Die Sprache gehört dem Volk. Dieser eigentlich selbstverständliche Kernsatz des heute zur Abstimmung anstehenden Gruppenantrags gehört an den Anfang unserer heutigen Diskussion und bedarf der ausdrücklichen Betonung, da diese Erkenntnis offenbar nicht überall verbreitet ist. Die deutsche Sprache ist jedenfalls keine Verfügungsmasse der Kultusbürokratie, die sich beliebig der Sprache bemächtigen könnte; denn das Regelwerk der deutschen Sprache entspringt der Übereinstimmung in der Sprachgemeinschaft, was als gebräuchlich und richtig anzusehen ist. […] Bei der Rechtschreibreform, über die wir heute diskutieren müssen, ist aber genau das Gegenteil geschehen. […] Um in der Öffentlichkeit keine breiter angelegte Diskussion über die sprachliche Sinnhaftigkeit der sogenannten Reform aufkommen zu lassen, sollte die Rechtschreibreform in den Schulen in einer höchst intransparenten Form über kultusministerielle Erlasse eingeführt werden, im Vertrauen auf die normative Kraft des Faktischen. Aber genau hier ist die Grenze des rechtsstaatlich Hinnehmbaren erreicht bzw. überschritten, eine Grenze, die den Deutschen Bundestag auf den Plan rufen muß. […] Die Kultusminister haben in einer kaum nachvollziehbaren Beharrlichkeit an der ihnen letztlich von den eigenen Bürokraten als Kuckucksei unterschobenen Rechtschreibreform festgehalten.
(Beifall bei der CDU/CSU und der F.D.P.)
Sie sind Opfer der Geister geworden, die sie riefen, aber jetzt nicht mehr loswerden. […]

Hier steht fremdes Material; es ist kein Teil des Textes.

(** ** Handle creation *)

(** C7, as amended. A configuration that selects a remote endpoint
    whose value is not a string, is blank, or does not parse as a URL
    makes [_createBrowserContext] throw before it asks anything of the
    engine: the [Invalid remote endpoint] error in the first two cases,
    the URL parser's [TypeError] in the third. A configuration that
    selects a debug-protocol endpoint whose value is not a string or is
    blank makes it throw the [Invalid CDP endpoint] error, again before
    any operation of the engine. Every other debug-protocol endpoint is
    a non-blank string and is handed to [connectOverCDP] as it is. *)
Theorem createBrowserContext_rejects_bad_endpoint
    (URL_parses : string → bool) (config : Config) (b : BrowserConfig) (w : World) :
  browser config = Some b →
  (truthy (remoteEndpoint b) = true →
   malformed URL_parses (remoteEndpoint b) = true →
   _createBrowserContext URL_parses config w
   = (Throw (if not_a_string_or_blank (remoteEndpoint b)
             then Error ("Invalid remote endpoint: " +:+ template (remoteEndpoint b)
                         +:+ ". Must be a valid URL string.")
             else TypeError "Invalid URL"),
      w)) ∧
  (truthy (remoteEndpoint b) = false →
   truthy (cdpEndpoint b) = true →
   not_a_string_or_blank (cdpEndpoint b) = true →
   _createBrowserContext URL_parses config w
   = (Throw (Error ("Invalid CDP endpoint: " +:+ template (cdpEndpoint b)
                    +:+ ". Must be a valid URL string.")),
      w)) ∧
  (truthy (remoteEndpoint b) = false →
   truthy (cdpEndpoint b) = true →
   not_a_string_or_blank (cdpEndpoint b) = false →
   ∃ s later,
     cdpEndpoint b = JString s ∧
     calls (eng (_createBrowserContext URL_parses config w).2)
     = calls (eng w) ++ connectOverCDP s :: later).
Proof.
  intros Hb. unfold _createBrowserContext. rewrite Hb. split_and!.
  - intros -> Hbad. unfold connect_remote, malformed, not_a_string_or_blank in *.
    destruct (remoteEndpoint b) as [| | | |s|]; try done.
    destruct (trim_is_empty s); [done|]. simpl in Hbad.
    apply negb_true_iff in Hbad. by rewrite Hbad.
  - intros -> -> Hbad. unfold connect_cdp, not_a_string_or_blank in *.
    destruct (cdpEndpoint b) as [| | | |s|]; try done. by rewrite Hbad.
  - intros -> -> Hgood. unfold connect_cdp, not_a_string_or_blank in *.
    destruct (cdpEndpoint b) as [| | | |s|]; try done. rewrite Hgood.
    exists s. unfold mbind, M_bind, bind. rewrite engine_run.
    destruct (reply_at 0 (eng w)); [|by exists []].
    unfold get_ctx. simpl.
    destruct (isolated b).
    + rewrite engine_run. simpl.
      match goal with |- context [reply_at 0 ?e] => destruct (reply_at 0 e) end;
        simpl; rewrite <- app_assoc; eauto.
    + simpl. rewrite <- app_assoc. eauto.
Qed.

Peter Enders (SPD): Frau Präsidentin! Meine sehr geehrten Kolleginnen und Kollegen! Eigentlich bedauere ich es, daß der Antrag überhaupt gestellt wurde. Er hat nämlich die Verunsicherung in der Bevölkerung erhöht, […]
Volker Beck (Köln) (BÜNDNIS 90/DIE GRÜNEN): […] Unsere Fraktion bejaht grundsätzlich das Ziel der Rechtschreibreform, die deutsche Schriftsprache zu vereinfachen und schwer einsehbare Regeln zumindest nicht mehr mit dem Rotstift in den Schulen durchsetzen zu wollen. Ich denke, das dient den Schülerinnen und Schülern beim Erlernen der Schriftsprache. Das macht die deutsche Sprache auch im Ausland wieder etwas attraktiver, die gemeinhin als viel zu schwer erlernbar gilt. […]
Ministerin Anke Brunn (Nordrhein-Westfalen): […] Es ging darum, daß Kinder und Jugendliche -- das darf man auch in der Debatte im Bundestag nicht vergessen -- die deutsche Rechtschreibung besser und einfacher lernen können. Das war der Ausgangspunkt.
(Beifall bei der SPD sowie des Abg. Volker Beck [Köln] [BÜNDNIS 90/DIE GRÜNEN])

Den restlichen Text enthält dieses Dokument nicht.